Work required: The expected output is exactly the lines below, starting at the line with "r = Raise e." and ending at the line with "strings as sequences", both included; no other line belongs in it.

Listed records:
Lemma unexpected_raise_error {A} :
  raises_only unexpected_here (@raise_error A UNEXPECTED_TOKEN).
Proof.
  intros self e self' H. unfold raise_error, bind, get_self, raise in H.
  inversion H; subst. reflexivity.
Qed.

#[local] Hint Resolve unexpected_raise_error : diagnostics.

Lemma unexpected_first_literal (literals : list (string * value)) :
  raises_only unexpected_here (first_literal literals).
Proof.
  induction literals as [|[literal v] rest IH]; simpl; repeat diagnostics_step.
Qed.

Lemma unexpected_parse_boolean_or_null :
  raises_only unexpected_here parse_boolean_or_null.
Proof. apply unexpected_first_literal. Qed.

#[local] Hint Resolve unexpected_parse_boolean_or_null : diagnostics.

Lemma unexpected_collection_loop (fuel : nat) (parse_json parse_func : method value)
    (end_char delimiter : string) (collection : value) :
  raises_only unexpected_here parse_json ->
  raises_only unexpected_here parse_func ->
  raises_only unexpected_here
    (collection_loop fuel parse_json end_char parse_func delimiter collection).
Proof.
  intros Hj Hf. revert collection.
  induction fuel as [|fuel IH]; intros collection; simpl; repeat diagnostics_step.
Qed.

Lemma unexpected_parse_collection (fuel : nat) (parse_json parse_func : method value)
    (end_char delimiter : string) :
  raises_only unexpected_here parse_json ->
  raises_only unexpected_here parse_func ->
  raises_only unexpected_here
    (parse_collection fuel parse_json end_char parse_func delimiter).
Proof.
  intros Hj Hf. unfold parse_collection. repeat diagnostics_step.
  apply unexpected_collection_loop; assumption.
Qed.

Lemma unexpected_parse_json (fuel : nat) :
  raises_only unexpected_here (parse_json fuel).
Proof.
  induction fuel as [|fuel IH]; [quiet|].
  assert (Ha : raises_only unexpected_here (parse_array fuel (parse_json fuel)))
    by (apply unexpected_parse_collection; assumption).
  simpl. apply raises_only_bind; [apply raises_only_get_char|]. intros char.
  set (f := parse_array fuel (parse_json fuel)) in *.
  simpl.
  repeat match goal with
         | |- raises_only _ (match (if ?b then _ else _) with _ => _ end) => destruct b
         end; auto with diagnostics.
  - unfold parse_object. quiet.
  - unfold isdigit. repeat diagnostics_step.
Qed.

(** ** More fuel changes no result *)

Lemma extends_refl {A} (m : method A) : extends m m.
Proof. intros self r self' H _. exact H. Qed.

Lemma extends_bind {A B} (m m' : method A) (k k' : A -> method B) :
  extends m m' -> (forall a, extends (k a) (k' a)) ->
  extends (bind m k) (bind m' k').
Proof.
  intros Hm Hk self r self' H Hr. unfold bind in *.
  destruct (m self) as [[a|e|] s1] eqn:E.
  - rewrite (Hm _ _ _ E) by discriminate. apply Hk; assumption.
  - rewrite (Hm _ _ _ E) by discriminate. assumption.
  - inversion H; subst. congruence.
Qed.

Lemma collection_loop_extends (n n' : nat) (pj pj' pf pf' : method value)
    (end_char delimiter : string) :
  (n <= n')%nat -> extends pj pj' -> extends pf pf' ->
  forall collection,
    extends (collection_loop n pj end_char pf delimiter collection)
            (collection_loop n' pj' end_char pf' delimiter collection).
Proof.
  intros Hn Hj Hf. revert n' Hn.
  induction n as [|n IH]; intros n' Hn collection.
  - intros self r self' H Hr. inversion H; subst. congruence.
  - destruct n' as [|n']; [lia|]. simpl.
    apply extends_bind; [apply extends_refl|]. intros c.
    destruct (negb (char_is c end_char) && negb (is_none c)); [|apply extends_refl].
    apply extends_bind; [exact Hf|]. intros key_or_value.
    apply extends_bind.
    + destruct collection; try apply extends_refl.
      apply extends_bind; [apply extends_refl|]. intros _.
      apply extends_bind; [exact Hj|]. intros v. apply extends_refl.
    + intros collection'.
      apply extends_bind; [apply extends_refl|]. intros _.
      apply IH. lia.
Qed.

Lemma parse_json_extends (fuel fuel' : nat) :
  (fuel <= fuel')%nat -> extends (parse_json fuel) (parse_json fuel').
Proof.
  revert fuel'. induction fuel as [|fuel IH]; intros fuel' Hle.
  - intros self r self' H Hr. inversion H; subst. congruence.
  - destruct fuel' as [|fuel']; [lia|].
    assert (Hj : extends (parse_json fuel) (parse_json fuel')) by (apply IH; lia).
    assert (Ha : extends (parse_array fuel (parse_json fuel))
                         (parse_array fuel' (parse_json fuel'))).
    { unfold parse_array, parse_collection.
      apply extends_bind; [apply extends_refl|]. intros _.
      apply collection_loop_extends; [lia | assumption | assumption]. }
    simpl. apply extends_bind; [apply extends_refl|]. intros char.
    set (f := parse_array fuel (parse_json fuel)) in *.
    set (f' := parse_array fuel' (parse_json fuel')) in *.
    simpl.
    repeat match goal with
           | |- extends (match (if ?b then _ else _) with _ => _ end) _ => destruct b
           end; try apply extends_refl.
    exact Ha.
Qed.
(** ** Python values and exceptions *)

(** Plain Python data: [None], booleans, numbers, text, byte strings, lists
    and dictionaries with text keys.  [json.loads] produces such values (never
    [VBytes]), and the OAuth2 token is a dictionary of them. *)
Inductive value : Type :=
  | VNone
  | VBool (b : bool)
  | VNum (q : Q)
  | VStr (s : string)
  | VBytes (b : string)
  | VList (l : list value)
  | VDict (d : gmap string value).

(** The exceptions that can leave the functions of the module.  The first two
    are the module's own names ([TokenExpiredError] is re-exported from
    requests_oauthlib, [OSFInvalidResponse] is declared in the module); the
    next ones are Python built-ins raised by the operations the module uses
    ([JSONDecodeError] is what [response.json()] raises on a body that is not
    JSON, with the decoder's message);
    [LibraryError] stands for any exception raised inside a third-party
    library call (oauthlib, requests), tagged with its class name.
    [NotModelled] marks a use of a Python feature that the embedding does not
    cover; the theorems show it never occurs on the module's own templates. *)
Inductive exn : Type :=
  | TokenExpiredError (msg : value)
  | OSFInvalidResponse (msg : string)
  | KeyError (key : string)
  | IndexError
  | AttributeError (attr : string)
  | TypeError
  | NameError (name : string)
  | ValueError
  | JSONDecodeError (msg : string)
  | LibraryError (cls : string)
  | NotModelled.

Inductive result (A : Type) : Type :=
  | Return (a : A)
  | Raise (e : exn).
Arguments Return {A} a.
Arguments Raise {A} e.

Definition raises {A} (r : result A) : Prop := ∃ e, r = Raise e.

(** The built-in errors of a misused object: a missing attribute, key or
    index, or an operation the type does not have. *)
Definition misuse (e : exn) : Prop :=
  match e with
  | AttributeError _ | KeyError _ | IndexError | TypeError => True
  | _ => False
  end.
(** * node-progress: a shallow embedding of [lib/node-progress.js]

    The development follows the source file top to bottom:

    - [JS]      the fragment of the JavaScript runtime the program relies on:
                strings as sequences of UTF-16 code units, [String.prototype.replace]
                with a string pattern, numbers with [NaN] and the infinities,
                [Math.floor], [Math.round], [toFixed(0)] and number-to-string;
    - [Model]   the module-level registry ([bars], [barLines], [barInc]), the
                [ProgressBar] objects, the timers and every function of the file;
    - the properties of the render/format engine, of the sampler and of the
      tick state machine.

    Modelling conventions.  Counters ([curr], [total], [sample], [width],
    [columns], clock readings) are JavaScript numbers that hold integers; they
    are values of [Z].  Quotients are values of [num], whose finite part is an
    exact rational: binary64 rounding and the sign of zero are not modelled.
    A property that depends on the arithmetic names the range on which the
    source computes what the model computes: counters between [-2^53] and
    [2^53], where binary64 addition is exact, and quotients away from the
    points where a rounding is decided (a half before [Math.round] or
    [toFixed], a whole number before [Math.floor]).
    Objects live in a heap indexed by the bar identifier, so that the aliases
    [barLines[id].me] of the source denote the very object they alias.  Hooks
    supplied by the caller are recorded in the trace as events and do not call
    back into the bar; [onUpdate], which [tick] calls unguarded, is taken to
    be absent or a function. *)

From Stdlib Require Import ZArith QArith Qround Lia Lqa String Ascii DecimalString.
From stdpp Require Import gmap list fin_maps.

Local Open Scope Z_scope.

(* ===================================================================== *)
(** * The JavaScript fragment *)
(* ===================================================================== *)

Module JS.

(** ** Strings: lists of UTF-16 code units *)

Definition str := list N.

Definition lit (s : string) : str :=
  List.map N_of_ascii (list_ascii_of_string s).

Definition colon : N := 58%N.
Definition dollar : N := 36%N.

(** [p] is a prefix of [s]. *)
Fixpoint prefixb (p s : str) : bool :=
  match p, s with
  | [], _ => true
  | _ :: _, [] => false
  | c :: p', d :: s' => (c =? d)%N && prefixb p' s'
  end.

(** [String.prototype.indexOf]: position of the first occurrence. *)
Fixpoint indexOf (p s : str) : option nat :=
  if prefixb p s then Some 0%nat
  else match s with
       | [] => None
       | _ :: s' => S <$> indexOf p s'
       end.

(** [GetSubstitution] for a string pattern: there are no captures, so only
    [$$], [$&], [$`] and [$'] are special in the replacement text. *)
Fixpoint getSubstitution (matched before after r : str) : str :=
  match r with
  | [] => []
  | c :: r' =>
      if (c =? dollar)%N then
        match r' with
        | d :: r'' =>
            if (d =? dollar)%N then dollar :: getSubstitution matched before after r''
            else if (d =? 38)%N then matched ++ getSubstitution matched before after r''
            else if (d =? 96)%N then before ++ getSubstitution matched before after r''
            else if (d =? 39)%N then after ++ getSubstitution matched before after r''
            else c :: getSubstitution matched before after r'
        | [] => [c]
        end
      else c :: getSubstitution matched before after r'
  end.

Response to this task:
Definition raises {A} (r : result A) : Prop := ∃ e, r = Raise e.

(** The built-in errors of a misused object: a missing attribute, key or
    index, or an operation the type does not have. *)
Definition misuse (e : exn) : Prop :=
  match e with
  | AttributeError _ | KeyError _ | IndexError | TypeError => True
  | _ => False
  end.
(** * node-progress: a shallow embedding of [lib/node-progress.js]

    The development follows the source file top to bottom:

    - [JS]      the fragment of the JavaScript runtime the program relies on:
                strings as sequences of UTF-16 code units, [String.prototype.replace]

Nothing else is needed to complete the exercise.